Le G20 est-il capable d’aller plus loin ?

On a des raisons d’en douter :

– Le G7-G8 s’était jusqu’alors emparé du sujet de façon cyclique. Tous les dix ans, la pression semble monter, avant que le soufflet ne retombe (voir question 1). Certains observateurs voient dans les paradis fiscaux un sujet brandi pour faire diversion. Qu’en sera-t-il cette fois-ci ?

– Le fait que le G20 ait fermé les yeux en avril 2009 devant ces enjeux majeurs de régulation économique et de financement du développement, préférant centrer son attention sur les territoires, ne doit rien au hasard. Les entreprises multinationales, les grandes banques et les riches particuliers savent faire entendre leurs intérêts auprès de la plupart des leaders du G20 – dans les pays occidentaux comme dans les pays émergents.

– Certains États, à l’instar du Royaume-Uni qui doit une part de sa prospérité à l’envergure de la place financière londonienne, avancent à reculons sur la question.

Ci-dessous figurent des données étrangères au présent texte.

(** [RenderNode::get_size_estimate], [RenderTable::get_size_estimate] and
    [RenderTableCell::get_size_estimate]; [row_cell_estimates] lists a row's
    [(cell.colspan, cell.get_size_estimate())], in the order the loop of
    [calc_size_estimate] asks for them. *)
Fixpoint get_size_estimate (n : RenderNode) : option SizeEstimate :=
  match n with
  | Text t | Img t | Pre t => Some (mkSizeEstimate (N.of_nat (String.length t)) MIN_WIDTH)
  | Container v | Link _ v | Em v | Code v | Block v | Div v
  | BlockQuote v | Ul v | Ol v =>
      fold_left_opt
        (fun acc node => let* e := get_size_estimate node in Some (SizeEstimate_add acc e))
        v SizeEstimate_default
  | Break => Some (mkSizeEstimate 1 1)
  | Table t => table_get_size_estimate t
  end
with table_get_size_estimate (t : RenderTable) : option SizeEstimate :=
  match t with
  | MkRenderTable rows num_columns =>
      let* est := map_opt row_cell_estimates rows in
      calc_size_estimate num_columns est
  end
with row_cell_estimates (r : RenderTableRow) : option (list (N * SizeEstimate)) :=
  match r with
  | MkRenderTableRow cs =>
      map_opt (fun c => let* e := cell_get_size_estimate c in Some (cell_colspan c, e)) cs
  end
with cell_get_size_estimate (c : RenderTableCell) : option SizeEstimate :=
  match c with
  | MkRenderTableCell _ content =>
      fold_left_opt
        (fun acc node => let* e := get_size_estimate node in Some (SizeEstimate_add acc e))
        content SizeEstimate_default
  end.

(** ** The table layout solver ([render_table_tree], [lib.rs] lines 646-692) *)

(** The per-column estimates of [render_table_tree]: each cell's estimate
    is divided by its colspan and [add]ed to every column it spans. *)
Definition col_sizes_cell (sizes_colno : list SizeEstimate * N)
    (cell : N * SizeEstimate) : option (list SizeEstimate * N) :=
  let (col_sizes, colno) := sizes_colno in
  let (colspan, estimate0) := cell in
  let* esize := checked_div (size estimate0) colspan in
  let* emin := checked_div (min_width estimate0) colspan in
  let estimate := mkSizeEstimate esize emin in
  let* col_sizes' :=
    fold_left_opt
      (fun col_sizes i =>
         update_nth col_sizes (N.to_nat (colno + i))
           (fun c => Some (SizeEstimate_add c estimate)))
      (map N.of_nat (seq 0 (N.to_nat colspan))) col_sizes in
  Some (col_sizes', colno + colspan).

Definition col_sizes_row (col_sizes : list SizeEstimate)
    (row : list (N * SizeEstimate)) : option (list SizeEstimate) :=
  let* r := fold_left_opt col_sizes_cell row (col_sizes, 0) in
  Some (fst r).

Definition table_col_sizes (num_columns : N)
    (rows : list (list (N * SizeEstimate))) : option (list SizeEstimate) :=
  let* col_sizes0 := vec_from_elem SizeEstimate_bytes SizeEstimate_default num_columns in
  fold_left_opt col_sizes_row rows col_sizes0.

(** The initial widths: [0] for an empty column, else
    [max(sz.size * width / tot_size, sz.min_width)], where the product is
    on [usize] ([tot_size] is at least [sz.size], so not zero). *)
Definition initial_col_width (width tot_size : N) (sz : SizeEstimate) : option N :=
  if size sz =? 0 then Some 0
  else let* p := checked_mul (size sz) width in
       Some (N.max (p / tot_size) (min_width sz)).

Definition initial_col_widths (width : N) (col_sizes : list SizeEstimate) : option (list N) :=
  map_opt (initial_col_width width (sumN (map size col_sizes))) col_sizes.

(** The key of [max_by_key]:
    [(width.saturating_sub(col_sizes[colno].min_width), width, usize::MAX - colno)];
    the index into [col_sizes] panics out of range. *)
Definition col_key (col_sizes : list SizeEstimate) (colno : nat) (w : N)
  : option (N * N * N) :=
  let* sz := nth_error col_sizes colno in
  Some (w - min_width sz, w, usize_max - N.of_nat colno).

(** [Ord] on [(usize, usize, usize)]: lexicographic. *)
Definition key_leb (a b : N * N * N) : bool :=
  match a, b with
  | (a1, a2, a3), (b1, b2, b3) =>
      (a1 <? b1) || ((a1 =? b1) && ((a2 <? b2) || ((a2 =? b2) && (a3 <=? b3))))
  end.

(** [Iterator::max_by_key] over [col_widths.iter().cloned().enumerate()]:
    [max_by] keeps the later element unless the earlier one is strictly
    greater, so of equal keys the last one is returned. *)
Fixpoint max_by_key_from (col_sizes : list SizeEstimate)
    (best : nat * (N * N * N)) (colno : nat) (ws : list N)
  : option (nat * (N * N * N)) :=
  match ws with
  | [] => Some best
  | w :: ws' =>
      let* k := col_key col_sizes colno w in
      let best' := if key_leb (snd best) k then (colno, k) else best in
      max_by_key_from col_sizes best' (S colno) ws'
  end.

Definition max_by_key_col (col_sizes : list SizeEstimate) (ws : list N) : option nat :=
  match ws with
  | [] => None                                    (* .unwrap() *)
  | w :: ws' =>
      let* k := col_key col_sizes 0 w in
      let* r := max_by_key_from col_sizes (0%nat, k) 1 ws' in
      Some (fst r)
  end.

(** One iteration of the loop body: [col_widths[i] -= 1]. *)
Definition reduce_step (col_sizes : list SizeEstimate) (col_widths : list N)
  : option (list N) :=
  let* i := max_by_key_col col_sizes col_widths in
  update_nth col_widths i (fun w => checked_sub w 1).

(** [while col_widths.iter().cloned().sum::<usize>() > width { ... }];
    each iteration lowers the sum by one, so the initial sum bounds the
    number of iterations. *)
Fixpoint reduce_loop (fuel : nat) (width : N) (col_sizes : list SizeEstimate)
    (col_widths : list N) : option (list N) :=
  if sumN col_widths <=? width then Some col_widths
  else
    match fuel with
    | O => None
    | S fuel' =>
        let* ws := reduce_step col_sizes col_widths in
        reduce_loop fuel' width col_sizes ws
    end.

(** The column widths right after the reduction loop.  The loop
    condition sums the widths on [usize]; each iteration lowers that sum,
    so only its first evaluation can overflow, which [checked_sum] checks
    before the loop. *)
Definition widths_after_loop (width : N) (col_sizes : list SizeEstimate) : option (list N) :=
  let* ws := initial_col_widths width col_sizes in
  let* _ := checked_sum ws in
  reduce_loop (N.to_nat (sumN ws)) width col_sizes ws.

(** The final column widths: the last column gets one extra cell. *)
Definition table_col_widths (width : N) (col_sizes : list SizeEstimate) : option (list N) :=
  let* ws := widths_after_loop width col_sizes in
  match ws with
  | [] => Some ws
  | _ => update_nth ws (length ws - 1) (fun w => checked_add w 1)
  end.

Example col_sizes_ex :
  table_col_sizes 3 [[(1, mkSizeEstimate 1 5); (1, mkSizeEstimate 1 5); (1, mkSizeEstimate 1 5)]]
  = Some [mkSizeEstimate 1 5; mkSizeEstimate 1 5; mkSizeEstimate 1 5].
Proof. reflexivity. Qed.

Example widths_ex :
  widths_after_loop 20 [mkSizeEstimate 1 5; mkSizeEstimate 1 5; mkSizeEstimate 1 5]
  = Some [6; 6; 6].
Proof. reflexivity. Qed.

Example widths_ex2 :
  widths_after_loop 8 [mkSizeEstimate 1 5; mkSizeEstimate 1 5]
  = Some [4; 4].
Proof. reflexivity. Qed.

Example reduce_step_ex :
  reduce_step [mkSizeEstimate 1 5; mkSizeEstimate 1 5] [5; 5] = Some [4; 5].
Proof. reflexivity. Qed.

(** ** The annotated control pipeline ([ansi_colours.rs]) *)

Definition Uuid := N.

(** Modelled from the spec: [RichAnnotation] is declared in the
    [render::text_renderer] module, which is not part of the sources at
    hand.  The constructors the pipeline matches on ([NoBreakBegin],
    [RedactedBegin(psk, id)], [Image(src, w, h)], [RedactedEnd(_, id)],
    [NoBreakEnd], [Custom(typ, value)]) have the fields the code binds; the
    others are the variants the spec lists, which the pipeline sends to its
    [_ => ()] arm. *)
Module RichAnnotation.
Inductive t : Type :=
| Default
| Link (url : string)
| Image (src : string) (w h : N)
| Emphasis
| Strong
| Strikeout
| Code
| Preformat (info : bool)
| Colored (r g b : N)
| Bell
| NoBreakBegin
| NoBreakEnd
| RedactedBegin (psk : string) (id : Uuid)
| RedactedEnd (psk : string) (id : Uuid)
| Custom (typ : string) (value : list string).
End RichAnnotation.

(** [enum Control] ([ansi_colours.rs], lines 14-27). *)
Module Control.
Inductive t : Type :=
| Default
| RedactedBegin (psk : string) (id : Uuid)
| RedactedEnd (id : Uuid)
| Str (s : string)
| NoBreakBegin
| NoBreakEnd
| Image (src : string) (w h : N)
| Bell (s : string)
| LF
| StrRedacted (s : string) (id : Uuid)
| Audio (src : string).
End Control.

(** A tagged string of a rendered line: the text [s] and its annotations
    [tag], outer first. *)
Record TaggedString := mkTaggedString { s : string; tag : list RichAnnotation.t }.

(** A line, as [line.tagged_strings()] lists it. *)
Definition TaggedLine := list TaggedString.

(** The caller's styling map [FMap]: (prefix, content transform, suffix). *)
Definition FMap := RichAnnotation.t -> string * (string -> string) * string.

– Malgré les annonces de Nicolas Sarkozy en décembre 2010, la France n’a pas retenu le sujet au rang de ses priorités. Était-ce le signe d’une disparition progressive du sujet de l’agenda du G20 ?

– Les accords Rubik* que le Royaume-Uni et l’Allemagne ont signés avec la Suisse portent un coup fatal aux efforts de coopération internationaux et européens dans la lutte contre les paradis fiscaux.

– Les récentes avancées les plus marquantes telles que FATCA* ou Dodd-Frank* sont le fruit d’efforts unilatéraux de la part des États-Unis, qui ne semblent d’ailleurs même pas pousser vraiment pour que ces solutions efficaces soient reprises par les États du G20. Serait-ce un constat d’échec de la dynamique collective ?

– Le Mexique qui assurera la prochaine présidence du G20, n’est pas très engagé sur l’évasion fiscale et l’opacité financière. En l’absence d’un calendrier de travail clair pour l’année à venir, le sujet pourrait tomber encore un peu plus aux oubliettes.

Pourtant, il y a aussi des raisons de penser que le G20 n’en restera pas là :

– L’exaspération des opinions publiques face aux conséquences de la crise financière et aux inégalités est loin de s’être estompée, et nombreux sont ceux qui aspirent à revenir à une certaine vérité de l’économie, non seulement dans la finance mais aussi dans les rémunérations et les comptes des entreprises. Et cela ne peut pas aller en diminuant.

– En cette période budgétaire très délicate, les pays riches ont besoin plus que jamais de renflouer les caisses de l’État et certains éprouvent des difficultés à tenir leurs engagements d’aide au développement. Combattre l’évasion fiscale des multinationales, y compris dans les pays en développement, pourrait être perçu comme une réponse à ces deux défis.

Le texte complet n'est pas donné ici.